Samba as time server for windows clients

In a windows network with a windows server you can use the command ‘net time \server’ to synchronized the time of a client.

I have a separated network with a ipfire machine and a few windows clients but without any windows server. I thought I could install and activate samba on the ipfire machine and then use the command ‘net time \ipfire-machine’ to sync the time on the windows clients.

I add “time server = yes” to /var/ipfire/samba/smb.conf and restart the service.

But all I get is access denied on the windows client.

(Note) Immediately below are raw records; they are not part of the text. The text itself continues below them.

(* ===== verification/Bus.v ===== *)
(** * The bus protocol ([protocols/bus/xbus.c], [bus.c])

    Every message is sent to all the peers; messages are fair-queued from
    them.  A raw socket finds in the header of a received message the pipe it
    came from - the pointer itself, as eight bytes - and a message sent with
    such a header goes to all the peers but that one, which is how a bus
    device forwards. *)

From S2P Require Import Prelude NNList NNFamily Priolist Wire Pipe Sock Balance Members Dist Pipeline.
Local Open Scope Z_scope.

(** The object representation of a pointer on a little-endian 64-bit machine. *)
Definition ptr_bytes (p : option addr) : bytes :=
  rev (be_bytes 8 (match p with Some p => Zpos p | None => 0 end)).
Definition bytes_ptr (b : bytes) : option addr :=
  match be_val 0 (rev b) with Zpos p => Some p | _ => None end.

Section Bus.
  Context {St L T : Type} `{ListOps St L} `{Transport T}.
  Implicit Types (w : world T).

Record nn_xbus := Xbus { xbus_outpipes : nn_dist St L; xbus_inpipes : nn_fq St L }.

Definition nn_xbus_init (s : St) : nn_xbus := Xbus (nn_dist_init s) (nn_fq_init (PItems s ∅)).

Definition nn_xbus_term (self : nn_xbus) : result unit :=
  _ ← nn_fq_term (xbus_inpipes self); nn_dist_term (xbus_outpipes self).

(** One [nn_xbus_data] holds both items: they have the same address. *)
Definition nn_xbus_add (self : nn_xbus) w (pipe : addr) : result (nn_xbus * world T * Z) :=
  rcvprio ← pipe_option w pipe NN_RCVPRIO;
  _ ← assert_ (bool_decide (1 <= rcvprio) && bool_decide (rcvprio <= 16));
  let data := fresh (dom (pi_data (fq_items (xbus_inpipes self))) ∪ dom (di_data (xbus_outpipes self))) in
  let inpipes := nn_fq_add (xbus_inpipes self) data pipe rcvprio in
  let outpipes := nn_dist_add (xbus_outpipes self) data pipe in
  w ← nn_pipe_setdata w pipe (Some data);
  Ok (Xbus outpipes inpipes, w, 0).

Definition nn_xbus_rm (self : nn_xbus) w (pipe : addr) : result (nn_xbus * world T) :=
  data ← pipe_data_of w pipe;
  inpipes ← nn_fq_rm (xbus_inpipes self) data;
  outpipes ← nn_dist_rm (xbus_outpipes self) data;
  Ok (Xbus outpipes inpipes, w).

Definition nn_xbus_in (self : nn_xbus) w (pipe : addr) : result (nn_xbus * world T) :=
  data ← pipe_data_of w pipe;
  inpipes ← nn_fq_in (xbus_inpipes self) data;
  Ok (Xbus (xbus_outpipes self) inpipes, w).

Definition nn_xbus_out (self : nn_xbus) w (pipe : addr) : result (nn_xbus * world T) :=
  data ← pipe_data_of w pipe;
  outpipes ← nn_dist_out (xbus_outpipes self) data;
  Ok (Xbus outpipes (xbus_inpipes self), w).

Definition nn_xbus_events (self : nn_xbus) : Z :=
  Z.lor (if nn_fq_can_recv (xbus_inpipes self) then NN_SOCKBASE_EVENT_IN else 0) NN_SOCKBASE_EVENT_OUT.

Definition nn_xbus_send (self : nn_xbus) w (msg : nn_msg) : result (nn_xbus * world T * Z) :=
  let hdrsz := Z.of_nat (length (sphdr msg)) in
  if negb (bool_decide (hdrsz = 0)) && negb (bool_decide (hdrsz = 8)) then Ok (self, w, - EINVAL)
  else
    let '(exclude, msg) :=
      if bool_decide (hdrsz = 0) then (None, msg)
      else (bytes_ptr (sphdr msg), Msg [] (hdrs msg) (body msg)) in
    '(outpipes, w, rc) ← nn_dist_send (xbus_outpipes self) w msg exclude;
    Ok (Xbus outpipes (xbus_inpipes self), w, rc).

(** The loop of [nn_xbus_recv]: malformed messages, which have a header, are
    dropped. *)
Fixpoint xbus_recv_loop (fuel : nat) (fq : nn_fq St L) w
    : result (nn_fq St L * world T * Z * option (nn_msg * addr)) :=
  match fuel with
  | O => Err NoFuel
  | S fuel =>
      '(fq, w, rc, r) ← nn_fq_recv fq w;
      match r with
      | None => Ok (fq, w, rc, None)
      | Some (msg, pipe) =>
          if bool_decide (length (sphdr msg) = 0%nat) then Ok (fq, w, 0, Some (msg, pipe))
          else xbus_recv_loop fuel fq w
      end
  end.

Definition nn_xbus_recv (self : nn_xbus) w : result (nn_xbus * world T * Z * option nn_msg) :=
  '(inpipes, w, rc, r) ← xbus_recv_loop (recv_fuel w) (xbus_inpipes self) w;
  let self := Xbus (xbus_outpipes self) inpipes in
  match r with
  | None => Ok (self, w, rc, None)
  | Some (msg, pipe) => Ok (self, w, 0, Some (Msg (ptr_bytes (Some pipe)) (hdrs msg) (body msg)))
  end.

Definition nn_xbus_setopt (self : nn_xbus) (level option : Z) (optval : bytes) : Z := - ENOPROTOOPT.
Definition nn_xbus_getopt (self : nn_xbus) (level option : Z) : Z := - ENOPROTOOPT.

#[export] Instance xbus_proto : SockProto T nn_xbus := {|
  sb_nosend := false;
  sb_norecv := false;
  sb_add := nn_xbus_add;
  sb_rm := nn_xbus_rm;
  sb_in := nn_xbus_in;
  sb_out := nn_xbus_out;
  sb_events := nn_xbus_events;
  sb_send := nn_xbus_send;
  sb_recv := nn_xbus_recv;
  sb_pending s e := false;
  sb_worker s w e := Err BadAccess
|}.

(** The cooked bus socket, without headers. *)
Record nn_bus := Bus { bus_xbus : nn_xbus }.

Definition nn_bus_init (s : St) : nn_bus := Bus (nn_xbus_init s).
Definition nn_bus_term (self : nn_bus) : result unit := nn_xbus_term (bus_xbus self).

Definition nn_bus_send (self : nn_bus) w (msg : nn_msg) : result (nn_bus * world T * Z) :=
  if negb (bool_decide (length (sphdr msg) = 0%nat)) then Ok (self, w, - EINVAL)
  else
    '(xbus, w, rc) ← nn_xbus_send (bus_xbus self) w msg;
    _ ← assert_ (bool_decide (rc = 0));
    Ok (Bus xbus, w, 0).

Definition nn_bus_recv (self : nn_bus) w : result (nn_bus * world T * Z * option nn_msg) :=
  '(xbus, w, rc, r) ← nn_xbus_recv (bus_xbus self) w;
  if bool_decide (rc = - EAGAIN) then Ok (Bus xbus, w, - EAGAIN, None)
  else
    _ ← assert_ (bool_decide (rc = 0));
    msg ← deref r;
    _ ← assert_ (bool_decide (length (sphdr msg) = 8%nat));
    Ok (Bus xbus, w, 0, Some (Msg [] (hdrs msg) (body msg))).

(** [nn_bus_sockbase_vfptr] reuses the functions of [xbus]. *)
Definition on_xbus {A} (self : nn_bus) (f : nn_xbus -> result (nn_xbus * A)) : result (nn_bus * A) :=
  '(x, a) ← f (bus_xbus self); Ok (Bus x, a).

#[export] Instance bus_proto : SockProto T nn_bus := {|
  sb_nosend := false;
  sb_norecv := false;
  sb_add s w p := '(x, w, rc) ← nn_xbus_add (bus_xbus s) w p; Ok (Bus x, w, rc);
  sb_rm s w p := on_xbus s (fun x => nn_xbus_rm x w p);
  sb_in s w p := on_xbus s (fun x => nn_xbus_in x w p);
  sb_out s w p := on_xbus s (fun x => nn_xbus_out x w p);
  sb_events s := nn_xbus_events (bus_xbus s);
  sb_send := nn_bus_send;
  sb_recv := nn_bus_recv;
  sb_pending s e := false;
  sb_worker s w e := Err BadAccess
|}.

End Bus.
Arguments nn_xbus : clear implicits.
Arguments nn_bus : clear implicits.

Lemma ptr_bytes_length p : length (ptr_bytes p) = 8%nat.
Proof. unfold ptr_bytes. by rewrite length_rev, be_bytes_length. Qed.

Lemma ptr_round (p : addr) : Zpos p < 2 ^ 64 -> bytes_ptr (ptr_bytes (Some p)) = Some p.
Proof.
  intros Hp. unfold bytes_ptr, ptr_bytes. rewrite rev_involutive, be_round; [done|].
  split; [done|]. by change (256 ^ Z.of_nat 8) with (2 ^ 64).
Qed.

Section BusSpec.
  Context {St L T : Type} `{ListSpec St L} `{TransportSpec T}.
  Implicit Types (w : world T) (p : addr).

Definition xbus_rep (s : nn_xbus St L) w : Prop :=
  dist_tracks w (xbus_outpipes s) /\ fq_tracks w (xbus_inpipes s).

global.settings by IPFire Project

server string = Samba on IPFire

time server = yes

workgroup = workgroup
realm = workgroup
passdb backend = smbpasswd

map to guest = Bad User

guest account = samba
unix password sync = no

bind interfaces only = true
interfaces = green0 blue0
remote announce =
remote browse sync =

winbind separator = +
winbind uid = 10000-20000
winbind gid = 10000-20000
winbind use default domain = yes

Log to syslog

logging = syslog

Enable support for Apple

vfs objects = catia fruit streams_xattr recycle

Enable following symlinks

wide links = yes

server role = standalone
smb encrypt = desired

Export all printers

path = /var/spool/samba/
printable = yes

Have you already read the wiki page below?


1 Like

The command ‘net time’ on Windows do not use NTP.

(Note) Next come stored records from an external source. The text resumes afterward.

Lemma list_min_fold cs m :
  fold_left (fun m c => if bool_decide (m < c) then m else c) cs m <= m
  /\ (forall c, c ∈ cs -> fold_left (fun m c => if bool_decide (m < c) then m else c) cs m <= c)
  /\ (bytes_ok cs -> 0 <= m -> 0 <= fold_left (fun m c => if bool_decide (m < c) then m else c) cs m).
Proof.
  revert m. induction cs as [|c cs IH]; intros m; cbn [fold_left]; [split; [done|]; split; [set_solver|done]|].
  destruct (IH (if bool_decide (m < c) then m else c)) as (H1 & H2 & H3).
  assert (Hm : (if bool_decide (m < c) then m else c) <= m /\ (if bool_decide (m < c) then m else c) <= c)
    by (case_bool_decide; lia).
  split; [lia|]. split.
  - intros d [->|Hd]%elem_of_cons; [lia|by apply H2].
  - intros [Hc Hb]%Forall_cons Hm0. apply H3; [done|]. unfold in_range in Hc. case_bool_decide; lia.
Qed.

Lemma list_max_fold cs m :
  m <= fold_left (fun m c => if bool_decide (m > c) then m else c) cs m
  /\ (forall c, c ∈ cs -> c <= fold_left (fun m c => if bool_decide (m > c) then m else c) cs m)
  /\ (bytes_ok cs -> m <= 255 -> fold_left (fun m c => if bool_decide (m > c) then m else c) cs m <= 255).
Proof.
  revert m. induction cs as [|c cs IH]; intros m; cbn [fold_left]; [split; [done|]; split; [set_solver|done]|].
  destruct (IH (if bool_decide (m > c) then m else c)) as (H1 & H2 & H3).
  assert (Hm : m <= (if bool_decide (m > c) then m else c) /\ c <= (if bool_decide (m > c) then m else c))
    by (case_bool_decide; lia).
  split; [lia|]. split.
  - intros d [->|Hd]%elem_of_cons; [lia|by apply H2].
  - intros [Hc Hb]%Forall_cons Hm0. apply H3; [done|]. unfold in_range in Hc. case_bool_decide; lia.
Qed.

Lemma spread_ok cs : forall ks min arr,
  NoDup cs -> length ks = length cs -> Forall is_Some ks ->
  (forall c, c ∈ cs -> min <= c /\ arr !! Z.to_nat (c - min) = Some None) ->
  exists arr', spread cs ks min arr = Ok arr' /\ length arr' = length arr
    /\ (forall i c, cs !! i = Some c -> arr' !! Z.to_nat (c - min) = ks !! i)
    /\ (forall j, (forall c, c ∈ cs -> j <> Z.to_nat (c - min)) -> arr' !! j = arr !! j)
    /\ nkids arr' = (nkids arr + length cs)%nat.
Proof.
  induction cs as [|c cs IH]; intros [|k ks] min arr Hn Hl Hs Hc; try done; cbn [spread].
  - exists arr. split; [done|]. split; [done|]. split; [done|]. split; [done|]. cbn. lia.
  - apply NoDup_cons in Hn as [Hcn Hn]. cbn in Hl. apply Forall_cons in Hs as [[k' ->] Hs].
    destruct (Hc c) as [Hcm Harr]; [set_solver|].
    assert (Hdiff : forall d, d ∈ cs -> Z.to_nat (c - min) <> Z.to_nat (d - min)).
    { intros d Hd E. destruct (Hc d) as [? _]; [set_solver|]. assert (c = d) as -> by lia. done. }
    destruct (IH ks min (<[Z.to_nat (c - min) := Some k']> arr)) as (arr' & E & Hlen & Hin & Hout & Hk); [done|lia|done| |].
    + intros d Hd. destruct (Hc d) as [? ?]; [set_solver|]. split; [done|].
      rewrite list_lookup_insert_ne; [done|by apply Hdiff].
    + exists arr'. split; [done|]. rewrite length_insert in Hlen. split; [done|]. split; [|split].
      * intros [|i] d Hi; cbn in Hi; [|by apply Hin]. injection Hi as <-. rewrite Hout by done.
        apply list_lookup_insert_eq. by eapply lookup_lt_Some.
      * intros j Hj. rewrite Hout by (intros d Hd; apply Hj; set_solver).
        apply list_lookup_insert_ne. intros E'. apply (Hj c); [set_solver|done].
      * rewrite Hk, (nkids_insert arr _ None) by done. cbn. lia.
Qed.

are your windows clients in the Blue zone? If yes, it is possible that in Firewall/Firewall Options you have activated the switch Drop all Microsoft ports 135,137,138,139,445,1025. You also need to create the users for them to receive permission to connect, see the wiki.


I hope that the following pages will be of additional help to everyone:


The Windows Time service uses the Network Time Protocol (NTP) to help synchronize time across a network. NTP is an Internet time protocol that includes the discipline algorithms necessary for synchronizing clocks. NTP is a more accurate time protocol than the Simple Network Time Protocol (SNTP) that is used in some versions of Windows; however W32Time continues to support SNTP to enable backward compatibility with computers running SNTP-based time services, such as Windows 2000.

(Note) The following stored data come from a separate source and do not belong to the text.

(* ===== verification/Reqrep.v ===== *)
(** * Request/reply: XREQ, XREP and REP ([protocols/reqrep])

    XREQ balances requests over its pipes and fair-queues the replies.  XREP
    keeps a table of its pipes by a 31-bit key: a received request gets the
    key of its pipe in front of its header, the stack of keys ("backtrace")
    that ends with the word whose top bit is set, and a reply is sent to the
    pipe whose key its header starts with.  REP stores that header between the
    request and the reply.

    [protocols/survey/xrespondent.c] and [respondent.c] are the same code with
    other names; [Survey] refers to the definitions here.

    [xr_maxttl] is the socket's option NN_MAXTTL, which [nn_xrep_recv] asks the
    socket for. *)

From S2P Require Import Prelude NNList NNFamily Hash Priolist Wire Pipe Sock Balance Members Pipeline.
Local Open Scope Z_scope.

Definition EFSM : Z := 156384712 + 54.
Definition NN_XREP_OUT : Z := 1.
Definition NN_REP_INPROGRESS : Z := 1.

(** Flag words. *)
Definition has_flag (flags bit : Z) : bool := negb (bool_decide (Z.land flags bit = 0)).
Definition set_flag (flags bit : Z) : Z := Z.lor flags bit.
Definition clear_flag (flags bit : Z) : Z := Z.ldiff flags bit.

(** [rc & NN_PIPE_PARSED]: the header was already split off. *)
Definition parsed (rc : Z) : bool := has_flag rc NN_PIPE_PARSED.

(** Moves the first [n] bytes of the body to the header. *)
Definition split_header (n : nat) (msg : nn_msg) : nn_msg := Msg (take n (body msg)) (hdrs msg) (drop n (body msg)).

(** A [struct nn_msg], initialised or terminated. *)
Inductive msg_object := Live (m : nn_msg) | Dead (m : nn_msg).

(** What the user gets through a fresh object. *)
Definition fresh_msg : msg_object := Dead (Msg [] [] []).
Definition received (rc : Z) (msg : msg_object) : option nn_msg :=
  match msg with Live m => if bool_decide (rc = 0) then Some m else None | Dead _ => None end.

Section Reqrep.
  Context {St L T : Type} `{ListOps St L} `{Transport T}.
  Implicit Types (w : world T).

(** ** XREQ *)
Record nn_xreq := Xreq { xreq_lb : nn_lb St L; xreq_fq : nn_fq St L }.

Definition nn_xreq_init (s : St) : nn_xreq := Xreq (nn_lb_init (PItems s ∅)) (nn_fq_init (PItems s ∅)).
Definition nn_xreq_term (self : nn_xreq) : result unit :=
  _ ← nn_fq_term (xreq_fq self); nn_lb_term (xreq_lb self).

Definition nn_xreq_add (self : nn_xreq) w (pipe : addr) : result (nn_xreq * world T * Z) :=
  sndprio ← pipe_option w pipe NN_SNDPRIO;
  _ ← assert_ (bool_decide (1 <= sndprio) && bool_decide (sndprio <= 16));
  rcvprio ← pipe_option w pipe NN_RCVPRIO;
  _ ← assert_ (bool_decide (1 <= rcvprio) && bool_decide (rcvprio <= 16));
  let data := fresh (dom (pi_data (lb_items (xreq_lb self))) ∪ dom (pi_data (fq_items (xreq_fq self)))) in
  w ← nn_pipe_setdata w pipe (Some data);
  Ok (Xreq (nn_lb_add (xreq_lb self) data pipe sndprio) (nn_fq_add (xreq_fq self) data pipe rcvprio), w, 0).

Definition nn_xreq_rm (self : nn_xreq) w (pipe : addr) : result (nn_xreq * world T) :=
  data ← pipe_data_of w pipe;
  lb ← nn_lb_rm (xreq_lb self) data;
  fq ← nn_fq_rm (xreq_fq self) data;
  w ← nn_sock_stat_increment w NN_STAT_CURRENT_SND_PRIORITY (nn_lb_get_priority lb);
  Ok (Xreq lb fq, w).

Definition nn_xreq_in (self : nn_xreq) w (pipe : addr) : result (nn_xreq * world T) :=
  data ← pipe_data_of w pipe;
  fq ← nn_fq_in (xreq_fq self) data;
  Ok (Xreq (xreq_lb self) fq, w).

Definition nn_xreq_out (self : nn_xreq) w (pipe : addr) : result (nn_xreq * world T) :=
  data ← pipe_data_of w pipe;
  lb ← nn_lb_out (xreq_lb self) data;
  w ← nn_sock_stat_increment w NN_STAT_CURRENT_SND_PRIORITY (nn_lb_get_priority lb);
  Ok (Xreq lb (xreq_fq self), w).

Definition nn_xreq_events (self : nn_xreq) : Z :=
  Z.lor (if nn_fq_can_recv (xreq_fq self) then NN_SOCKBASE_EVENT_IN else 0)
        (if nn_lb_can_send (xreq_lb self) then NN_SOCKBASE_EVENT_OUT else 0).

(** The last component is [*to]. *)
Definition nn_xreq_send_to (self : nn_xreq) w (msg : nn_msg) : result (nn_xreq * world T * Z * option addr) :=
  '(lb, w, rc, to) ← nn_lb_send (xreq_lb self) w msg;
  let self := Xreq lb (xreq_fq self) in
  if bool_decide (rc = - EAGAIN) then Ok (self, w, - EAGAIN, to)
  else _ ← assert_ (bool_decide (rc >= 0)); Ok (self, w, 0, to).

Definition nn_xreq_send (self : nn_xreq) w (msg : nn_msg) : result (nn_xreq * world T * Z) :=
  '(self, w, rc, _) ← nn_xreq_send_to self w msg; Ok (self, w, rc).

(** The message parameter of [recv] is an object of the caller: filled when
    the call succeeds, terminated when a malformed message is dropped,
    untouched when there is no message. *)
Definition nn_xreq_recv (self : nn_xreq) w (msg : msg_object) : result (nn_xreq * world T * Z * msg_object) :=
  '(fq, w, rc, r) ← nn_fq_recv (xreq_fq self) w;
  let self := Xreq (xreq_lb self) fq in
  if bool_decide (rc = - EAGAIN) then Ok (self, w, - EAGAIN, msg)
  else
    _ ← assert_ (bool_decide (rc >= 0));
    '(msg, _) ← deref r;
    if negb (parsed rc) then
      if bool_decide (length (body msg) < 4)%nat then Ok (self, w, - EAGAIN, Dead msg)
      else
        _ ← assert_ (bool_decide (length (sphdr msg) = 0%nat));
        Ok (self, w, 0, Live (split_header 4 msg))
    else Ok (self, w, 0, Live msg).

Definition nn_xreq_setopt (self : nn_xreq) (level option : Z) (optval : bytes) : Z := - ENOPROTOOPT.
Definition nn_xreq_getopt (self : nn_xreq) (level option : Z) : Z := - ENOPROTOOPT.

#[export] Instance xreq_proto : SockProto T nn_xreq := {|
  sb_nosend := false;
  sb_norecv := false;
  sb_add := nn_xreq_add;
  sb_rm := nn_xreq_rm;
  sb_in := nn_xreq_in;
  sb_out := nn_xreq_out;
  sb_events := nn_xreq_events;
  sb_send := nn_xreq_send;
  sb_recv s w := '(s, w, rc, msg) ← nn_xreq_recv s w fresh_msg; Ok (s, w, rc, received rc msg);
  sb_pending s e := false;
  sb_worker s w e := Err BadAccess
|}.

(** ** XREP *)

(** One [struct nn_xrep_data]: the fair-queue item and the hash item of the
    same address are in [xr_inpipes] and [xr_items]. *)
Record nn_xrep_data := XrepData { xd_pipe : addr; xd_flags : Z }.

Record nn_xrep := Xrep {
  xr_next_key : Z;
  xr_items : hitems St;
  xr_outpipes : nn_hash L;
  xr_inpipes : nn_fq St L;
  xr_data : gmap addr nn_xrep_data;
  xr_maxttl : Z
}.

(** [key]: the random number. *)
Definition nn_xrep_init (s : St) (key maxttl : Z) : nn_xrep :=
  Xrep key (HItems s ∅) nn_hash_init (nn_fq_init (PItems s ∅)) ∅ maxttl.

Definition nn_xrep_term (self : nn_xrep) : result unit :=
  _ ← nn_fq_term (xr_inpipes self); nn_hash_term (xr_outpipes self).

Definition nn_xrep_add (self : nn_xrep) w (pipe : addr) : result (nn_xrep * world T * Z) :=
  rcvprio ← pipe_option w pipe NN_RCVPRIO;
  _ ← assert_ (bool_decide (1 <= rcvprio) && bool_decide (rcvprio <= 16));
  let data := fresh (dom (pi_data (fq_items (xr_inpipes self))) ∪ dom (hs_keys (xr_items self))) in
  let items := nn_hash_item_init (xr_items self) data in
  '(items, outpipes) ← nn_hash_insert items (xr_outpipes self) (Z.land (xr_next_key self) 0x7fffffff) data;
  let inpipes := nn_fq_add (xr_inpipes self) data pipe rcvprio in
  w ← nn_pipe_setdata w pipe (Some data);
  Ok (Xrep (u32 (xr_next_key self + 1)) items outpipes inpipes
        (<[data := XrepData pipe 0]> (xr_data self)) (xr_maxttl self), w, 0).

Definition nn_xrep_rm (self : nn_xrep) w (pipe : addr) : result (nn_xrep * world T) :=
  data ← pipe_data_of w pipe;
  inpipes ← nn_fq_rm (xr_inpipes self) data;
  '(items, outpipes) ← nn_hash_erase (xr_items self) (xr_outpipes self) data;
  _ ← nn_hash_item_term items data;
  Ok (Xrep (xr_next_key self) items outpipes inpipes (delete data (xr_data self)) (xr_maxttl self), w).

Definition nn_xrep_in (self : nn_xrep) w (pipe : addr) : result (nn_xrep * world T) :=
  data ← pipe_data_of w pipe;
  inpipes ← nn_fq_in (xr_inpipes self) data;
  Ok (Xrep (xr_next_key self) (xr_items self) (xr_outpipes self) inpipes (xr_data self) (xr_maxttl self), w).

Definition with_data (self : nn_xrep) (m : gmap addr nn_xrep_data) : nn_xrep :=
  Xrep (xr_next_key self) (xr_items self) (xr_outpipes self) (xr_inpipes self) m (xr_maxttl self).

Definition nn_xrep_out (self : nn_xrep) w (pipe : addr) : result (nn_xrep * world T) :=
  data ← pipe_data_of w pipe;
  d ← deref (xr_data self !! data);
  Ok (with_data self (<[data := XrepData (xd_pipe d) (set_flag (xd_flags d) NN_XREP_OUT)]> (xr_data self)), w).

Definition nn_xrep_events (self : nn_xrep) : Z :=
  Z.lor (if nn_fq_can_recv (xr_inpipes self) then NN_SOCKBASE_EVENT_IN else 0) NN_SOCKBASE_EVENT_OUT.

Definition nn_xrep_send (self : nn_xrep) w (msg : nn_msg) : result (nn_xrep * world T * Z) :=
  if bool_decide (length (sphdr msg) < 4)%nat then Ok (self, w, 0)
  else
    key ← nn_getl (sphdr msg);
    let msg := Msg (drop 4 (sphdr msg)) (hdrs msg) (body msg) in
    item ← nn_hash_get (xr_items self) (xr_outpipes self) key;
    match item with
    | At data =>
        d ← deref (xr_data self !! data);
        if negb (has_flag (xd_flags d) NN_XREP_OUT) then Ok (self, w, 0)
        else
          '(w, rc) ← nn_pipe_send w (xd_pipe d) msg;
          _ ← assert_ (bool_decide (rc >= 0));
          let self := if released rc then
              with_data self (<[data := XrepData (xd_pipe d) (clear_flag (xd_flags d) NN_XREP_OUT)]> (xr_data self))
            else self in
          Ok (self, w, 0)
    | _ => Ok (self, w, 0)
    end.

(** The [while] loop of [nn_xrep_recv]: the index of the bottom of the
    backtrace, if the message has one.  Each turn looks at another four bytes
    of it, so its length is enough fuel. *)
Fixpoint find_bottom (fuel : nat) (data : bytes) (i : nat) : result (option nat) :=
  match fuel with
  | O => Err NoFuel
  | S fuel =>
      if bool_decide (length data < (i + 1) * 4)%nat then Ok None
      else
        word ← nn_getl (drop (i * 4) data);
        if has_flag word 0x80000000 then Ok (Some i) else find_bottom fuel data (i + 1)
  end.

(** "Prepend the header by the pipe key." *)
Definition prepend_key (key : Z) (msg : nn_msg) : result nn_msg :=
  ref ← nn_putl (replicate 4 0 ++ sphdr msg) key;
  Ok (Msg ref (hdrs msg) (body msg)).

Definition with_inpipes (self : nn_xrep) (fq : nn_fq St L) : nn_xrep :=
  Xrep (xr_next_key self) (xr_items self) (xr_outpipes self) fq (xr_data self) (xr_maxttl self).

(** The header of a message that is not parsed yet; [None]: it is dropped. *)
Definition xrep_split (maxttl : Z) (msg : nn_msg) : result (option nn_msg) :=
  bottom ← find_bottom (S (length (body msg))) (body msg) 0;
  match bottom with
  | None => Ok None
  | Some i =>
      let i := (i + 1)%nat in
      if bool_decide (Z.of_nat i > maxttl) then Ok None
      else
        _ ← assert_ (bool_decide (length (sphdr msg) = 0%nat));
        Ok (Some (split_header (i * 4) msg))
  end.

Definition nn_xrep_recv (self : nn_xrep) w : result (nn_xrep * world T * Z * option nn_msg) :=
  '(fq, w, rc, r) ← nn_fq_recv (xr_inpipes self) w;
  let self := with_inpipes self fq in
  if bool_decide (rc < 0) then Ok (self, w, rc, None)
  else
    '(msg, pipe) ← deref r;
    split ← (if negb (parsed rc) then xrep_split (xr_maxttl self) msg else Ok (Some msg));
    match split with
    | None => Ok (self, w, - EAGAIN, None)
    | Some msg =>
        data ← pipe_data_of w pipe;
        key ← deref (hs_keys (xr_items self) !! data);
        msg ← prepend_key key msg;
        Ok (self, w, 0, Some msg)
    end.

The Simple Network Time Protocol (SNTP) is a simplified time protocol that is intended for servers and clients that do not require the degree of accuracy that NTP provides. SNTP, a more rudimentary version of NTP, is the primary time protocol that is used in Windows 2000. Because the network packet formats of SNTP and NTP are identical, the two protocols are interoperable. The primary difference between the two is that SNTP does not have the error management and complex filtering systems that NTP provides. For more information about the Simple Network Time Protocol, see RFC 1769 in the IETF RFC Database.

1 Like

Why would you not use ipfire NTP server?

@georg thinks/thought that Windows doesn’t use NTP.

The network I talk about is only for setup new computer and the image on the computer have no active time synchronization and I don’t want to setup up a automatically time synchronization. I want to sync the time only on demand. And for that “net time \server” would be the easiest way. And w32tm (NTP) is more to configure your system but I don’t want to touch the configuration. To be honest I could find out how to sync with w32tm the time only once without touching the configuration.

So that’s why I can’t use NTP. I wish I could.